## TASK INPUTS

(** X17.  The marker on the map, the chart in the inspector and the two
    coordinate labels always describe one and the same point: the start
    of the script sets them to the initial point, a click on the map to
    the clicked point, a selection in the location menu to the
    coordinates of the entry (on which the map is centred at the zoom of
    the entry), and no other gesture changes any of them. *)
Theorem inspected_point_invariant :
  (forall clock st0, init clock = Some st0 -> inspected initialPoint st0) /\
  (forall e st st',
     step e st = Some st' ->
     match e with
     | MapClick coords => inspected coords st'
     | SelectLocation value =>
         exists loc,
           lookup_location value locationDict = Some loc /\
           center st' = (loc_lon loc, loc_lat loc, loc_zoom loc) /\
           inspected (mkCoords (loc_lon loc) (loc_lat loc)) st'
     | _ => forall coords, inspected coords st -> inspected coords st'
     end).
Proof.
  split; [exact init_inspected|]. intros e st st' Hstep.
  destruct e as [coords|selected|value|t|t|value].
  - injection Hstep as <-. apply generateChart_inspected.
  - injection Hstep as <-. intros coords.
    destruct (layerSelect_onChange_frame selected (with_layerSelect selected st))
      as (_ & Fw & _ & Flon & Flat & _).
    apply (forEach_inspected coords (fun e => setShown (name_is selected e) e));
      [done| |done..].
    by rewrite layerSelect_onChange_layers.
  - injection Hstep as <-. intros coords.
    by apply (forEach_inspected coords (setOpacity value)).
  - injection Hstep as <-. intros coords. apply dateSlider_setValue_inspected.
  - intros coords Hin.
    destruct (chart_click_cases t st st' Hstep) as [->| ->]; [|done].
    by apply dateSlider_setValue_inspected.
  - cbn [step] in Hstep. exact (location_selection_inspected _ _ _ Hstep).
Qed.

Lemma format_day_start (t : Z) :
  format_MMMM_dd_YYYY (dr_start (getRange t day)) = format_MMMM_dd_YYYY t.
Proof. unfold format_MMMM_dd_YYYY. by rewrite day_range_start. Qed.

Lemma layer_of_imagery (u : Unit) (t : Z) (st : State) :
  name (layer_of u (getRange t day) st) = Some (unit_name u) /\
  eeObject (layer_of u (getRange t day) st) = imagery u t.
Proof.
  split; [by destruct u|].
  destruct u; cbn [layer_of imagery yearly monthly daily eeObject].
  - by rewrite comp_annual_composite, window_getRange.
  - by rewrite comp_monthly_composite, window_getRange.
  - reflexivity.
Qed.

Lemma dateSlider_setValue_dated (t : Z) (st : State) :
  dated t (dateSlider_setValue t st).
Proof.
  destruct (dateSlider_setValue_date t st) as (Hds & Hd).
  split; [exact Hds|]. split; [by rewrite Hd, format_day_start|].
  intros u. eexists. split; [apply slide_layer|]. apply layer_of_imagery.
Qed.

Lemma forEach_dated (t : Z) (f : Layer -> Layer) (st st' : State) :
  (forall l, eeObject (f l) = eeObject l /\ name (f l) = name l) ->
  layers st' = ActiveList_forEach f (layers st) ->
  dateSlider st' = dateSlider st -> date st' = date st ->
  dated t st -> dated t st'.
Proof.
  intros Hf Hl Fds Fd (Hds & Hd & Hu).
  split; [by rewrite Fds|]. split; [by rewrite Fd|].
  intros u. destruct (Hu u) as (L & HL & Hname & Hobj).
  exists (f L). rewrite Hl, ActiveList_get_forEach, HL.
  destruct (Hf L) as [-> ->]. by split.
Qed.

Lemma generateChart_dated (t : Z) (coords : Coords) (st : State) :
  dated t st -> dated t (generateChart coords st).
Proof.
  intros (Hds & Hd & Hu).
  destruct (generateChart_frame coords st) as (_ & Fd & _ & _ & _ & Fds & _).
  split; [by rewrite Fds|]. split; [by rewrite Fd|].
  intros u. destruct (Hu u) as (L & HL & Hname & Hobj). exists L.
  split; [|done]. rewrite generateChart_layers.
  rewrite ActiveList_get_set_ne by (destruct u; cbn; lia). exact HL.
Qed.

Lemma added_layer_dated (t : Z) (x : Layer) (st : State) :
  (3 <= length (layers st))%nat ->
  dated t st -> dated t (with_layers (ActiveList_add x (layers st)) st).
Proof.
  intros Hlen (Hds & Hd & Hu).
  destruct (with_layers_frame (ActiveList_add x (layers st)) st)
    as (_ & _ & Fd & _ & _ & _ & _ & _ & Fds & _).
  split; [rewrite Fds; exact Hds|]. split; [rewrite Fd; exact Hd|].
  intros u. destruct (Hu u) as (L & HL & Hname & Hobj). exists L.
  split; [|exact (conj Hname Hobj)].
  rewrite with_layers_layers, ActiveList_get_add_lt; [exact HL|].
  destruct u; cbn [slot]; lia.
Qed.

Lemma configureExample_dated (t : Z) (text : list Widget) (o : Q) (st st' : State) :
  configureExample text o st = Some st' -> dated t st -> dated t st'.
Proof.
  intros Hconf (Hds & Hd & Hu).
  destruct (configureExample_frame _ _ _ _ Hconf)
    as (_ & Fd & _ & _ & _ & _ & _ & Fds & _).
  destruct (configureExample_layers _ _ _ _ Hconf) as (_ & Hl).
  split; [rewrite Fds; exact Hds|]. split; [rewrite Fd; exact Hd|].
  intros u. destruct (Hu u) as (L & HL & Hname & Hobj).
  exists (configured o (slot u) L). rewrite Hl, HL.
  split; [reflexivity|]. unfold configured.
  destruct (slot u =? 1)%nat, (slot u =? 3)%nat; exact (conj Hname Hobj).
Qed.

Lemma location_selection_dated (value : string) (st st' : State) :
  locationSelect_onChange value st = Some st' ->
  exists loc t,
    lookup_location value locationDict = Some loc /\
    parse_date (loc_date loc) = Some t /\ dated t st'.
Proof.
  intros Hstep.
  destruct (locationSelect_onChange_inv _ _ _ Hstep)
    as (loc & t & text & s' & Hlook & Hparse & Hs' & Hconf).
  cbn zeta in Hs'. exists loc, t. split; [exact Hlook|]. split; [exact Hparse|].
  pose proof (dateSlider_setValue_dated t
                (generateChart (mkCoords (loc_lon loc) (loc_lat loc))
                   (with_center (loc_lon loc, loc_lat loc, loc_zoom loc) st))) as H3.
  pose proof (dateSlider_setValue_length t
                (generateChart (mkCoords (loc_lon loc) (loc_lat loc))
                   (with_center (loc_lon loc, loc_lat loc, loc_zoom loc) st))) as Hlen.
  revert Hs' H3 Hlen.
  generalize (dateSlider_setValue t
                (generateChart (mkCoords (loc_lon loc) (loc_lat loc))
                   (with_center (loc_lon loc, loc_lat loc, loc_zoom loc) st))).
  intros s3 Hs' H3 Hlen.
  apply (configureExample_dated t _ _ _ _ Hconf).
  destruct Hs' as [[_ ->]|[_ ->]]; [exact H3|].
  apply added_layer_dated; [lia|exact H3].
Qed.

Lemma with_widgets_dated (t : Z) (ws : ActiveList Widget) (st : State) :
  dated t st -> dated t (with_widgets ws st).
Proof. intros (Hds & Hd & Hu). split; [exact Hds|]. split; [exact Hd|exact Hu]. Qed.

Lemma shown_month_dated (t : Z) (L1 : Layer) (st : State) :
  ActiveList_get 1 (layers st) = Some L1 ->
  dated t st ->
  dated t (with_layers (<[1%nat := Some (setShown true L1)]> (layers st)) st).
Proof.
  intros H1 (Hds & Hd & Hu).
  destruct (with_layers_frame (<[1%nat := Some (setShown true L1)]> (layers st)) st)
    as (_ & _ & Fd & _ & _ & _ & _ & _ & Fds & _).
  split; [rewrite Fds; exact Hds|]. split; [rewrite Fd; exact Hd|].
  intros u. destruct (Hu u) as (L & HL & Hname & Hobj).
  rewrite with_layers_layers. unfold ActiveList_get in *.
  destruct (decide (slot u = 1%nat)) as [E|N].
  - rewrite E in *. rewrite H1 in HL. injection HL as <-.
    exists (setShown true L1). rewrite list_lookup_insert_eq.
    + split; [reflexivity|]. exact (conj Hname Hobj).
    + apply lookup_lt_is_Some. destruct (layers st !! 1%nat); [eauto|done].
  - exists L. rewrite list_lookup_insert_ne by done. split; [exact HL|].
    exact (conj Hname Hobj).
Qed.

Lemma init_dated (clock : Z) (st : State) :
  init clock = Some st -> dated (now clock) st.
Proof.
  intros Hi. destruct (init_inv clock st Hi) as (L1 & H1 & ->). cbn zeta in H1.
  apply shown_month_dated; [exact H1|].
  apply generateChart_dated, with_widgets_dated, dateSlider_setValue_dated.
Qed.

(** X18.  The slider, the date label and the imagery of the three layers
    are always those of one and the same date: the passes of its day in
    slot 0, the composite of its month in slot 1 and of its year in slot
    2, under the names Day, Month and Year.  The start of the script sets
    them to the day seven days before, a date change or a successful
    click on a chart point with a handler to the date given, a selection
    in the location menu to the date of the entry; clicks on the map,
    changes of granularity and slides of the opacity keep them. *)
Theorem dated_invariant :
  (forall clock st0, init clock = Some st0 -> dated (now clock) st0) /\
  (forall e st st',
     step e st = Some st' ->
     (forall t0, dated t0 st -> exists t1, dated t1 st') /\
     match e with
     | SetDate t => dated t st'
     | ChartClick t => dated t st' \/ st' = st
     | SelectLocation value =>
         exists loc t,
           lookup_location value locationDict = Some loc /\
           parse_date (loc_date loc) = Some t /\ dated t st'
     | _ => forall t, dated t st -> dated t st'
     end).
Proof.
  split; [exact init_dated|]. intros e st st' Hstep.
  destruct e as [coords|selected|value|t|t|value].
  - injection Hstep as <-.
    split; [intros t0 H0; exists t0|intros t0 H0]; by apply generateChart_dated.
  - injection Hstep as <-.
    destruct (layerSelect_onChange_frame selected (with_layerSelect selected st))
      as (_ & _ & Fd & _ & _ & _ & _ & Fds & _).
    assert (H : forall t, dated t st ->
              dated t (layerSelect_onChange selected (with_layerSelect selected st))).
    { intros t0.
      apply (forEach_dated t0 (fun e => setShown (name_is selected e) e));
        [done| |done..].
      by rewrite layerSelect_onChange_layers. }
    split; [intros t0 H0; exists t0; by apply H|exact H].
  - injection Hstep as <-.
    assert (H : forall t, dated t st ->
              dated t (opacitySlider_onSlide value (with_opacitySlider value st))).
    { intros t0. by apply (forEach_dated t0 (setOpacity value)). }
    split; [intros t0 H0; exists t0; by apply H|exact H].
  - injection Hstep as <-.
    split; [intros t0 _; exists t|]; apply dateSlider_setValue_dated.
  - destruct (chart_click_cases t st st' Hstep) as [->| ->].
    + split; [intros t0 _; exists t|left]; apply dateSlider_setValue_dated.
    + split; [intros t0 H0; by exists t0|by right].
  - destruct (location_selection_dated _ _ _ Hstep) as (loc & t & Hl & Hp & Hd).
    split; [intros t0 _; by exists t|]. by exists loc, t.
Qed.

(** *** The inspector *)

Lemma configureExample_widgets (text : list Widget) (o : Q) (st st' : State) :
  configureExample text o st = Some st' ->
  ActiveList_get 10 (widgets st') = Some (Panel text None []) /\
  ActiveList_get 11 (widgets st') = Some contact /\
  forall i, i <> 10%nat -> i <> 11%nat ->
    ActiveList_get i (widgets st') = ActiveList_get i (widgets st).
Proof.
  intros Hconf.
  destruct (configureExample_frame _ _ _ _ Hconf) as (_ & _ & _ & _ & _ & _ & _ & _ & _ & Fw).
  rewrite Fw. split; [|split].
  - rewrite ActiveList_get_set_ne by lia. apply ActiveList_get_set_eq.
  - apply ActiveList_get_set_eq.
  - intros i N10 N11. by rewrite !ActiveList_get_set_ne by lia.
Qed.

## ACTIVITY
Lines containing the word "them" are to be located in the entries and copied.

## OUTPUT OF THE EXERCISE
    of the script sets them to the initial point, a click on the map to
    the entry), and no other gesture changes any of them. *)
    them to the day seven days before, a date change or a successful
    changes of granularity and slides of the opacity keep them. *)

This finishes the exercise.